Phase 1 Safety and Immunogenicity Study of a Respiratory Syncytial Virus Vaccine with an Adenovirus 26 Vector Encoding Pre-Fusion F (Ad26.RSV.preF) in adults 60 years and older.

Background. Despite the high disease burden of respiratory syncytial virus (RSV) in older adults, there is no approved vaccine. We evaluated the experimental RSV vaccine, Ad26.RSV.preF, a replication-incompetent adenovirus 26 vector encoding the F protein stabilized in prefusion conformation. Methods. This phase 1 clinical trial was performed in healthy adults aged >= 60 years. Seventy-two participants received 1 or 2 intramuscular injections of low-dose (LD; 5 x 10(10) vector particles) or high-dose (HD; 1 x 10(11) vector particles) Ad26.RSV.preF vaccine or placebo, with approximately 12 months between doses and 2-year follow-up for safety and immunogenicity outcomes.
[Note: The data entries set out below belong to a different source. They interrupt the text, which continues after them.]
(* ===== verification/Bytes.v ===== *)
(** * Words as bytes

    Little-endian words in kernel memory and in the 512-byte blocks of the
    disk.  A block is a list of bytes; [splice] overwrites a part of it. *)

From S2P Require Import Prelude KString.

(** ** Bytes in memory *)
Fixpoint store_bytes (a : Z) (l : list Z) (m : mem) : mem :=
  match l with [] => m | b :: l => store_bytes (a + 1) l (<[a := b]> m) end.
Definition load_bytes (m : mem) (a n : Z) : list Z := map (fun i => m !!! (a + i)) (seqZ 0 n).

Definition word_bytes (w : Z) : list Z := map (fun i => u8 (Z.shiftr w (8 * i))) [0; 1; 2; 3].
Definition half_bytes (w : Z) : list Z := map (fun i => u8 (Z.shiftr w (8 * i))) [0; 1].

(** The word made of four bytes *)
Definition word_of (f : Z -> Z) (x : Z) : Z :=
  u8 (f x) + 2^8 * u8 (f (x + 1)) + 2^16 * u8 (f (x + 2)) + 2^24 * u8 (f (x + 3)).
Definition half_of (f : Z -> Z) (x : Z) : Z := u8 (f x) + 2^8 * u8 (f (x + 1)).

(** ** Bytes in a block *)
Definition at_ (l : list Z) (i : Z) : Z := l !!! Z.to_nat i.
Definition slice (o n : Z) (l : list Z) : list Z := take (Z.to_nat n) (drop (Z.to_nat o) l).
Definition splice (o : Z) (bs l : list Z) : list Z :=
  take (Z.to_nat o) l ++ bs ++ drop (Z.to_nat o + length bs) l.
Definition get32 (l : list Z) (o : Z) : Z := word_of (at_ l) o.
Definition set32 (o w : Z) (l : list Z) : list Z := splice o (word_bytes w) l.
Definition get16 (l : list Z) (o : Z) : Z := half_of (at_ l) o.
Definition set16 (o w : Z) (l : list Z) : list Z := splice o (half_bytes w) l.
Definition get8 (l : list Z) (o : Z) : Z := u8 (at_ l o).
Definition set8 (o w : Z) (l : list Z) : list Z := splice o [u8 w] l.

(** * Theory *)

Lemma store_bytes_lookup l : forall a m x,
  store_bytes a l m !!! x =
    if decide (a <= x < a + Z.of_nat (length l)) then l !!! Z.to_nat (x - a) else m !!! x.
Proof.
  induction l as [|b l IH]; intros a m x; cbn [store_bytes length].
  - by rewrite decide_False by lia.
  - rewrite IH, lookup_total_upd.
    destruct (decide (a + 1 <= x < a + 1 + Z.of_nat (length l))) as [H|H].
    + rewrite decide_True by lia. replace (Z.to_nat (x - a)) with (S (Z.to_nat (x - (a + 1)))) by lia. done.
    + destruct (decide (a = x)) as [->|Hne].
      * rewrite decide_True by lia. by rewrite Z.sub_diag.
      * by rewrite decide_False by lia.
Qed.

Lemma word_bytes_word w : 0 <= w < W32 -> word_of (fun i => word_bytes w !!! Z.to_nat i) 0 = w.
Proof.
  intros Hw.
  change (u8 (u8 (Z.shiftr w 0)) + 2^8 * u8 (u8 (Z.shiftr w 8)) + 2^16 * u8 (u8 (Z.shiftr w 16))
          + 2^24 * u8 (u8 (Z.shiftr w 24)) = w).
  unfold u8. rewrite !Z.mod_mod by lia.
  rewrite !Z.shiftr_div_pow2 by lia. rewrite Z.pow_0_r, Z.div_1_r.
  change (2 ^ 24) with (2 ^ 8 * (2 ^ 8 * 2 ^ 8)). change (2 ^ 16) with (2 ^ 8 * 2 ^ 8).
  change (2 ^ 8) with 256. rewrite <- !Z.div_div by lia.
  assert (w / 256 / 256 / 256 < 256) as Hlt.
  { repeat (apply Z.div_lt_upper_bound; [lia|]). unfold W32 in Hw. lia. }
  assert (0 <= w / 256 / 256 / 256) as Hge by (repeat (apply Z.div_pos; [|lia]); lia).
  rewrite (Z.mod_small (w / 256 / 256 / 256)) by lia.
  pose proof (Z.div_mod w 256). pose proof (Z.div_mod (w / 256) 256).
  pose proof (Z.div_mod (w / 256 / 256) 256). lia.
Qed.

Lemma half_bytes_half w : 0 <= w < 65536 -> half_of (fun i => half_bytes w !!! Z.to_nat i) 0 = w.
Proof.
  intros Hw. change (u8 (u8 (Z.shiftr w 0)) + 2^8 * u8 (u8 (Z.shiftr w 8)) = w).
  unfold u8. rewrite !Z.mod_mod by lia. rewrite !Z.shiftr_div_pow2 by lia.
  rewrite Z.pow_0_r, Z.div_1_r. change (2 ^ 8) with 256.
  assert (0 <= w / 256 < 256) as H by (split; [apply Z.div_pos|apply Z.div_lt_upper_bound]; lia).
  rewrite (Z.mod_small (w / 256)) by lia. pose proof (Z.div_mod w 256). lia.
Qed.

Lemma word_of_ext f g x : (forall i, 0 <= i < 4 -> f (x + i) = g (x + i)) -> word_of f x = word_of g x.
Proof.
  intros H. unfold word_of. rewrite <- (H 1), <- (H 2), <- (H 3) by lia.
  pose proof (H 0 ltac:(lia)) as H0. rewrite Z.add_0_r in H0. by rewrite H0.
Qed.
Lemma word_of_shift f x : word_of f x = word_of (fun i => f (x + i)) 0.
Proof. unfold word_of. rewrite !Z.add_0_l. by rewrite Z.add_0_r. Qed.
Lemma half_of_ext f g x : (forall i, 0 <= i < 2 -> f (x + i) = g (x + i)) -> half_of f x = half_of g x.
Proof.
  intros H. unfold half_of. rewrite <- (H 1) by lia.
  pose proof (H 0 ltac:(lia)) as H0. rewrite Z.add_0_r in H0. by rewrite H0.
Qed.
Lemma half_of_shift f x : half_of f x = half_of (fun i => f (x + i)) 0.
Proof. unfold half_of. by rewrite !Z.add_0_l, Z.add_0_r. Qed.

Lemma u8_range z : 0 <= u8 z < 256.
Proof. unfold u8. apply Z.mod_pos_bound. lia. Qed.
Lemma word_of_range f x : 0 <= word_of f x < W32.
Proof.
  unfold word_of, W32. pose proof (u8_range (f x)). pose proof (u8_range (f (x + 1))).
  pose proof (u8_range (f (x + 2))). pose proof (u8_range (f (x + 3))). lia.
Qed.
Lemma half_of_range f x : 0 <= half_of f x < 65536.
Proof. unfold half_of. pose proof (u8_range (f x)). pose proof (u8_range (f (x + 1))). lia. Qed.

Lemma splice_length o bs l :
  0 <= o -> (Z.to_nat o + length bs <= length l)%nat -> length (splice o bs l) = length l.
Proof. intros Ho H. unfold splice. rewrite !length_app, length_take, length_drop. lia. Qed.

Lemma splice_at o bs l i :
  0 <= o -> (Z.to_nat o + length bs <= length l)%nat -> 0 <= i ->
  at_ (splice o bs l) i =
    if decide (o <= i < o + Z.of_nat (length bs)) then at_ bs (i - o) else at_ l i.
Proof.
  intros Ho H Hi. unfold at_, splice. rewrite !list_lookup_total_alt. f_equal.
  destruct (decide (i < o)).
  - rewrite decide_False by lia. rewrite lookup_app_l by (rewrite length_take; lia).
    by rewrite lookup_take_lt by lia.
  - rewrite lookup_app_r by (rewrite length_take; lia). rewrite length_take.
    destruct (decide (o <= i < o + Z.of_nat (length bs))).
    + rewrite lookup_app_l by lia. do 2 f_equal. lia.
    + rewrite lookup_app_r by lia. rewrite lookup_drop. do 2 f_equal. lia.
Qed.

Lemma slice_at o n l i :
  0 <= o -> 0 <= i < n -> at_ (slice o n l) i = at_ l (o + i).
Proof.
  intros Ho Hi. unfold at_, slice. rewrite !list_lookup_total_alt. f_equal.
  rewrite lookup_take_lt by lia. rewrite lookup_drop. f_equal. lia.
Qed.

Lemma slice_length o n l :
  0 <= o -> 0 <= n -> (Z.to_nat (o + n) <= length l)%nat -> length (slice o n l) = Z.to_nat n.
Proof. intros. unfold slice. rewrite length_take, length_drop. lia. Qed.

(** Two blocks of the same length with the same bytes are equal. *)
Lemma block_ext (l l' : list Z) :
  length l = length l' -> (forall i, 0 <= i < Z.of_nat (length l) -> at_ l i = at_ l' i) -> l = l'.
Proof.
  intros Hl H. apply list_eq. intros k. destruct (decide (k < length l)%nat) as [Hk|Hk].
  - specialize (H (Z.of_nat k) ltac:(lia)). unfold at_ in H. rewrite Nat2Z.id in H.
    rewrite !list_lookup_total_alt in H.
    destruct (lookup_lt_is_Some_2 l k Hk) as [x Ex].
    destruct (lookup_lt_is_Some_2 l' k ltac:(lia)) as [y Ey]. rewrite Ex, Ey in *. cbn in H. by f_equal.
  - rewrite !lookup_ge_None_2 by lia. done.
Qed.

Lemma get32_set32 o w l :
  0 <= o -> (Z.to_nat o + 4 <= length l)%nat -> 0 <= w < W32 -> get32 (set32 o w l) o = w.
Proof.
  intros Ho Hl Hw. unfold get32, set32. rewrite word_of_shift.
  etransitivity; [|apply (word_bytes_word w Hw)]. apply word_of_ext. intros i Hi.
  rewrite Z.add_0_l. rewrite splice_at by (cbn; lia). rewrite decide_True by (cbn; lia).
  unfold at_. do 2 f_equal. lia.
Qed.

Lemma get32_splice_other o bs p l :
  0 <= o -> 0 <= p -> (Z.to_nat o + length bs <= length l)%nat ->
  p + 4 <= o \/ o + Z.of_nat (length bs) <= p -> get32 (splice o bs l) p = get32 l p.
Proof.
  intros Ho Hp Hl Hd. unfold get32. apply word_of_ext. intros i Hi.
  rewrite splice_at by lia. rewrite decide_False by lia. done.
Qed.

Lemma get16_set16 o w l :
  0 <= o -> (Z.to_nat o + 2 <= length l)%nat -> 0 <= w < 65536 -> get16 (set16 o w l) o = w.
Proof.
  intros Ho Hl Hw. unfold get16, set16. rewrite half_of_shift.
  etransitivity; [|apply (half_bytes_half w Hw)]. apply half_of_ext. intros i Hi.
  rewrite Z.add_0_l. rewrite splice_at by (cbn; lia). rewrite decide_True by (cbn; lia).
  unfold at_. do 2 f_equal. lia.
Qed.

Lemma get16_splice_other o bs p l :
  0 <= o -> 0 <= p -> (Z.to_nat o + length bs <= length l)%nat ->
  p + 2 <= o \/ o + Z.of_nat (length bs) <= p -> get16 (splice o bs l) p = get16 l p.
Proof.
  intros Ho Hp Hl Hd. unfold get16. apply half_of_ext. intros i Hi.
  rewrite splice_at by lia. rewrite decide_False by lia. done.
Qed.

Lemma set32_length o w l :
  0 <= o -> (Z.to_nat o + 4 <= length l)%nat -> length (set32 o w l) = length l.
Proof. intros. apply splice_length; cbn; lia. Qed.
Lemma set16_length o w l :
  0 <= o -> (Z.to_nat o + 2 <= length l)%nat -> length (set16 o w l) = length l.
Proof. intros. apply splice_length; cbn; lia. Qed.

Lemma load_bytes_length m a n : length (load_bytes m a n) = Z.to_nat n.
Proof. unfold load_bytes. rewrite length_map, length_seqZ. done. Qed.
Lemma load_bytes_at m a n i : 0 <= i < n -> at_ (load_bytes m a n) i = m !!! (a + i).
Proof.
  intros Hi. unfold at_, load_bytes. rewrite list_lookup_total_alt, list_lookup_fmap.
  rewrite lookup_seqZ_lt by lia. cbn. f_equal. lia.
Qed.

Lemma get8_range l o : 0 <= get8 l o < 256.
Proof. apply u8_range. Qed.
Lemma set8_length o w l :
  0 <= o < Z.of_nat (length l) -> length (set8 o w l) = length l.
Proof. intros. apply splice_length; cbn; lia. Qed.
Lemma get8_set8 o w l p :
  0 <= o < Z.of_nat (length l) -> 0 <= p ->
  get8 (set8 o w l) p = if decide (p = o) then u8 w else get8 l p.
Proof.
  intros Ho Hp. unfold get8, set8. rewrite splice_at by (cbn; lia). cbn [length].
  destruct (decide (p = o)) as [->|Hne].
  - rewrite decide_True by lia. rewrite Z.sub_diag. cbn. unfold u8. apply Z.mod_mod. lia.
  - by rewrite decide_False by lia.
Qed.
Results. Solicited adverse events were reported by 44% of vaccine recipients and were transient and mild or moderate in intensity. No serious adverse events were related to vaccination. After the first vaccination, geometric mean titers for RSV-A2 neutralization increased from baseline (432 for LD and 512 for HD vaccine) to day 29 (1031 for LD and 1617 for HD). Pre-F-specific antibody geometric mean titers and median frequencies of F-specific interferon gamma-secreting T cells also increased substantially from baseline. These immune responses were still maintained above baseline levels 2 years after immunization and could be boosted with a second immunization at 1 year. Conclusions. Ad26.RSV.preF (LD and HD) had an acceptable safety profile and elicited sustained humoral and cellular immune responses after a single immunization in older adults.